The answer is to be an exact copy of the lines below running from the line with "by rewrite bool_decide_eq_false_2." down to the line with "registry w1 = registry w ∧", both ends included, and nothing more.

[Material for this task — start]

Lemma Remove_exact_witness :
  reachable schema_ParseGroupVersion warm ∧ ready warm = true ∧
  Remove warm (Some cfgB) =
    ({| ready := true; items := not_owned_by "B" (items warm) |}, None) ∧
  Remove warm (Some cfgC) = (warm, None).
Proof.
  split; [apply reachable_warm |]. split; [apply ready_warm |].
  destruct (Remove_exact schema_ParseGroupVersion warm cfgB
              reachable_warm ready_warm) as (HB & _ & _).
  destruct (Remove_exact schema_ParseGroupVersion warm cfgC
              reachable_warm ready_warm) as (_ & _ & HC).
  split; [exact HB |]. apply HC.
  intros k e Hk.
  assert (Hin : (k, e) ∈ map_to_list (items warm))
    by (by apply elem_of_map_to_list).
  vm_compute in Hin.
  repeat (apply elem_of_cons in Hin as [Hin | Hin];
          [injection Hin as -> ->; discriminate |]).
  by apply elem_of_nil in Hin.
Defined.

(** C2 as the claim states it fails: [Add] of a config with a malformed
    handler deletes the registration the config owned before. *)
Lemma Add_malformed_counterexample :
  reachable schema_ParseGroupVersion warm ∧ ready warm = true ∧
  (∃ h, h ∈ status_Handlers (Status cfgA_malformed) ∧
        parses schema_ParseGroupVersion
          (rh_APIVersion (eh_RequestHook h)) = false) ∧
  is_Some (Add schema_ParseGroupVersion warm (Some cfgA_malformed)).2 ∧
  (∃ e, items warm !! "h1" = Some e ∧
        reg_ExtensionConfigName e = Name cfgA_malformed) ∧
  items (Add schema_ParseGroupVersion warm (Some cfgA_malformed)).1 !! "h1"
    = None ∧
  items (Add schema_ParseGroupVersion warm (Some cfgA_malformed)).1
    ≠ items warm.
Proof.
  split; [apply reachable_warm |]. split; [apply ready_warm |].
  split.
  { exists (handler "h4" "a/b/c" "BeforeScale"). split; [| by vm_compute].
    unfold cfgA_malformed. simpl. apply list_elem_of_further, list_elem_of_here. }
  split; [eexists; vm_compute; reflexivity |].
  split; [eexists; split; vm_compute; reflexivity |].
  assert (Hgone : items (Add schema_ParseGroupVersion warm
                           (Some cfgA_malformed)).1 !! "h1" = None)
    by (by vm_compute).
  split; [exact Hgone |].
  intros Heq. rewrite Heq in Hgone. vm_compute in Hgone. discriminate.
Qed.

Lemma Add_malformed_witness :
  reachable schema_ParseGroupVersion warm ∧ ready warm = true ∧
  ∃ errs, errs ≠ [] ∧
    Add schema_ParseGroupVersion warm (Some cfgA_malformed) =
      ({| ready := true; items := not_owned_by "A" (items warm) |},
       Some (NewAggregate errs)).
Proof.
  split; [apply reachable_warm |]. split; [apply ready_warm |].
  apply (Add_malformed schema_ParseGroupVersion warm cfgA_malformed
           reachable_warm ready_warm).
  exists (handler "h4" "a/b/c" "BeforeScale"). split; [| by vm_compute].
  unfold cfgA_malformed. simpl. apply list_elem_of_further, list_elem_of_here.
Defined.

Lemma Add_idempotent_witness :
  reachable schema_ParseGroupVersion warm ∧ ready warm = true ∧
  parseable schema_ParseGroupVersion cfgA ∧
  Add schema_ParseGroupVersion
    (Add schema_ParseGroupVersion warm (Some cfgA)).1 (Some cfgA) =
  ((Add schema_ParseGroupVersion warm (Some cfgA)).1, None).
Proof.
  assert (Hp : parseable schema_ParseGroupVersion cfgA)
    by (apply parseable_forallb; vm_compute; reflexivity).
  split; [apply reachable_warm |]. split; [apply ready_warm |].
  split; [exact Hp |].
  apply (Add_idempotent schema_ParseGroupVersion warm cfgA
           reachable_warm ready_warm Hp).
Defined.

(** * Theorems on the reconciler *)

Lemma FindStatusCondition_set conds c :
  FindStatusCondition (setStatusCondition conds c) (cond_Type c) = Some c.
Proof.
  unfold FindStatusCondition.
  induction conds as [| x conds IH]; simpl.
  - by rewrite bool_decide_eq_true_2.
  - destruct (decide (cond_Type x = cond_Type c)) as [Heq | Hne]; simpl.
    + by rewrite bool_decide_eq_true_2.
    + by rewrite bool_decide_eq_false_2.
Qed.

(** Membership of a call in an explicit trace. *)
Ltac trace_mem H :=
  repeat (rewrite ?elem_of_app, ?elem_of_cons, ?elem_of_nil in H);
  repeat match type of H with
         | _ ∨ _ => destruct H as [H | H]
         | False => destruct H
         | @eq Call _ _ => try discriminate H; try (injection H as H)
         end.

Section ReconcilerCycle.

Variable P : string → result GroupVersion.
Variable κ : Collaborators.

(** What the CA-bundle step does to the world and to the object. *)
Lemma reconcileCABundle_effect w config w1 res :
  reconcileCABundle κ w config = (w1, res) →
  registry w1 = registry w ∧
  (calls w1 = calls w ∨ ∃ key, calls w1 = calls w ++ [CallGetSecret key]) ∧
  ∀ config1, res = Ok config1 →
    Status config1 = Status config ∧ Name config1 = Name config.
Proof.
  unfold reconcileCABundle. intros H.
  destruct (Annotations config !! InjectCAFromSecretAnnotation) as [raw |].
  2:{ injection H as <- <-. split; [done |]. split; [by left |].
      by intros ? [= <-]. }
  destruct (bool_decide _ || bool_decide _).
  { injection H as <- <-. split; [done |]. split; [by left |]. by intros ? [=]. }
  destruct (client_GetSecret κ (splitNamespacedName raw)) as [secret | err].
  2:{ injection H as <- <-. split; [done |]. split; [right; by eexists |].
      by intros ? [=]. }
  destruct (Data secret !! tlsCAKey) as [caData |]; injection H as <- <-.
  - split; [done |]. split; [right; by eexists |]. by intros ? [= <-].
  - split; [done |]. split; [right; by eexists |]. by intros ? [=].
Qed.

(** C9. A request that arrives while the registry is not ready is requeued
    without an error: the only call of the cycle is the readiness query, no
    object is fetched, nothing is discovered or patched, and the registry
    is as it was. *)
Theorem Reconcile_not_ready (r : extensionRegistry) (req : Request) :
  ready r = false →
  Reconcile P κ (start r) req =
    ({| registry := r; calls := [CallIsReady] |},
     ({| Requeue := true |}, None)).
Proof.
  intros Hr. unfold Reconcile, RuntimeClient_IsReady, IsReady. simpl.
  by rewrite Hr.
Qed.

(** C4. A cycle whose discovery call fails: the patch is attempted, with an
    object whose Discovered condition is false with a message that holds
    the error, and whose handler list is the one of the object as it was
    fetched; the register step is not called and the registry is as it was;
    the cycle returns an aggregate error that starts with the discovery
    error, on which the request is retried. *)
Theorem Reconcile_discovery_fails (r : extensionRegistry) (req : Request)
    (w' : World) (res : Result) (rerr : option error)
    (obj : ExtensionConfig) (err : error) :
  Reconcile P κ (start r) req = (w', (res, rerr)) →
  CallDiscover obj ∈ calls w' →
  Discover κ obj = Err err →
  ∃ original modified,
    client_Get κ (req_NamespacedName req) = Ok original ∧
    CallPatch original modified ∈ calls w' ∧
    FindStatusCondition (status_Conditions (Status modified))
        ExtensionConfigDiscoveredCondition =
      Some {| cond_Type := ExtensionConfigDiscoveredCondition;
              cond_Status := ConditionFalse;
              cond_Reason := ExtensionConfigNotDiscoveredReason;
              cond_Message := "Error in discovery: " +:+ Error err |} ∧
    status_Handlers (Status modified) = status_Handlers (Status original) ∧
    (∀ c, c ∈ calls w' → is_register c = false) ∧
    registry w' = r ∧
    res = {| Requeue := false |} ∧
    ∃ errs, rerr = Some (NewAggregate
      (errors_Wrap err ("failed to discover ExtensionConfig " +:+ KObj obj)
       :: errs)).
Proof.
  intros Hrun Hin Hd. unfold Reconcile, RuntimeClient_IsReady, IsReady in Hrun.
  cbn [start registry] in Hrun.
  destruct (ready r) eqn:Hr; cbn [negb] in Hrun.
  2:{ injection Hrun as <- <- <-. cbn in Hin. trace_mem Hin. }
  destruct (client_Get κ (req_NamespacedName req)) as [original | gerr] eqn:Hget.
  2:{ destruct (IsNotFound κ gerr).
      - unfold reconcileDelete, RuntimeClient_Unregister, Remove in Hrun.
        cbn in Hrun. rewrite Hr in Hrun. cbn in Hrun.
        injection Hrun as <- <- <-. cbn in Hin. trace_mem Hin.
      - injection Hrun as <- <- <-. cbn in Hin. trace_mem Hin. }
  destruct (EnsurePausedCondition κ original)
    as [[[conds isPaused] requeue] perr].
  destruct (bool_decide (is_Some perr) || isPaused || requeue).
  { injection Hrun as <- <- <-. cbn in Hin. trace_mem Hin. }
  destruct (negb (IsZero _)).
  { unfold reconcileDelete, RuntimeClient_Unregister, Remove in Hrun.
    cbn in Hrun. rewrite Hr in Hrun. cbn in Hrun.
    injection Hrun as <- <- <-. cbn in Hin. trace_mem Hin. }
  destruct (reconcileCABundle κ _ (with_Conditions original conds))
    as [w1 [config1 | caerr]] eqn:HCA;
    apply reconcileCABundle_effect in HCA as (Hreg & Hcalls & Hobj).
  2:{ injection Hrun as <- <- <-.
      destruct Hcalls as [Hcalls | [key Hcalls]]; rewrite Hcalls in Hin;
        cbn in Hin; trace_mem Hin. }
  destruct (Hobj config1 eq_refl) as [Hstatus Hname].
  unfold discoverExtensionConfig, patchExtensionConfig in Hrun.
  destruct (Discover κ config1) as [discovered | derr] eqn:Hdisc;
    cbn [append_err] in Hrun.
  - destruct (patchHelper_Patch κ original _) as [patched [perr' |]];
      cbn in Hrun.
    + injection Hrun as <- <- <-. cbn in Hin.
      destruct Hcalls as [Hcalls | [key Hcalls]]; rewrite Hcalls in Hin;
        cbn in Hin; trace_mem Hin; congruence.
    + unfold RuntimeClient_Register in Hrun. cbn -[Add] in Hrun.
      match type of Hrun with
      | context [Add P ?a ?b] => destruct (Add P a b) as [r' [rgerr |]]
      end;
        injection Hrun as <- <- <-; cbn in Hin;
        destruct Hcalls as [Hcalls | [key Hcalls]]; rewrite Hcalls in Hin;
        cbn in Hin; trace_mem Hin; congruence.
  - destruct (patchHelper_Patch κ original _) as [patched perr'] eqn:Hpatch.
    assert (Hobj' : obj = config1).
    { destruct perr'; cbn in Hrun; injection Hrun as <- <- <-; cbn in Hin;
        destruct Hcalls as [Hcalls | [key Hcalls]]; rewrite Hcalls in Hin;
        cbn in Hin; trace_mem Hin; congruence. }
    subst obj. rewrite Hdisc in Hd. injection Hd as ->.
    eexists original, _. split; [done |].
    assert (Hout : w' = call (call w1 (CallDiscover config1))
                     (CallPatch original
                        (conditions_Set
                           (v1beta1conditions_MarkFalse config1
                              RuntimeExtensionDiscoveredV1Beta1Condition
                              DiscoveryFailedV1Beta1Reason
                              ConditionSeverityError
                              ("Error in discovery: " +:+ Error err))
                           {| cond_Type := ExtensionConfigDiscoveredCondition;
                              cond_Status := ConditionFalse;
                              cond_Reason := ExtensionConfigNotDiscoveredReason;
                              cond_Message :=
                                "Error in discovery: " +:+ Error err |})) ∧
                   res = {| Requeue := false |} ∧
                   ∃ errs, rerr = Some (NewAggregate
                     (errors_Wrap err
                        ("failed to discover ExtensionConfig " +:+ KObj config1)
                      :: errs))).
    { destruct perr'; cbn in Hrun; injection Hrun as <- <- <-;
        (split; [done |]); (split; [done |]); by eexists. }
    destruct Hout as (-> & -> & Herrs).
    split; [cbn; apply elem_of_app; right; apply list_elem_of_here |].
    split; [apply (FindStatusCondition_set _
                     {| cond_Type := ExtensionConfigDiscoveredCondition |}) |].
    split; [cbn; by rewrite Hstatus |].
    split; [| split; [cbn; by rewrite Hreg | done]].
    intros c Hc. cbn in Hc.
    destruct Hcalls as [Hcalls | [key Hcalls]]; rewrite Hcalls in Hc;
      cbn in Hc; trace_mem Hc; by subst c.
Qed.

[Material for this task — finish]

**Expected output**
    + by rewrite bool_decide_eq_false_2.
Qed.

(** Membership of a call in an explicit trace. *)
Ltac trace_mem H :=
  repeat (rewrite ?elem_of_app, ?elem_of_cons, ?elem_of_nil in H);
  repeat match type of H with
         | _ ∨ _ => destruct H as [H | H]
         | False => destruct H
         | @eq Call _ _ => try discriminate H; try (injection H as H)
         end.

Section ReconcilerCycle.

Variable P : string → result GroupVersion.
Variable κ : Collaborators.

(** What the CA-bundle step does to the world and to the object. *)
Lemma reconcileCABundle_effect w config w1 res :
  reconcileCABundle κ w config = (w1, res) →
  registry w1 = registry w ∧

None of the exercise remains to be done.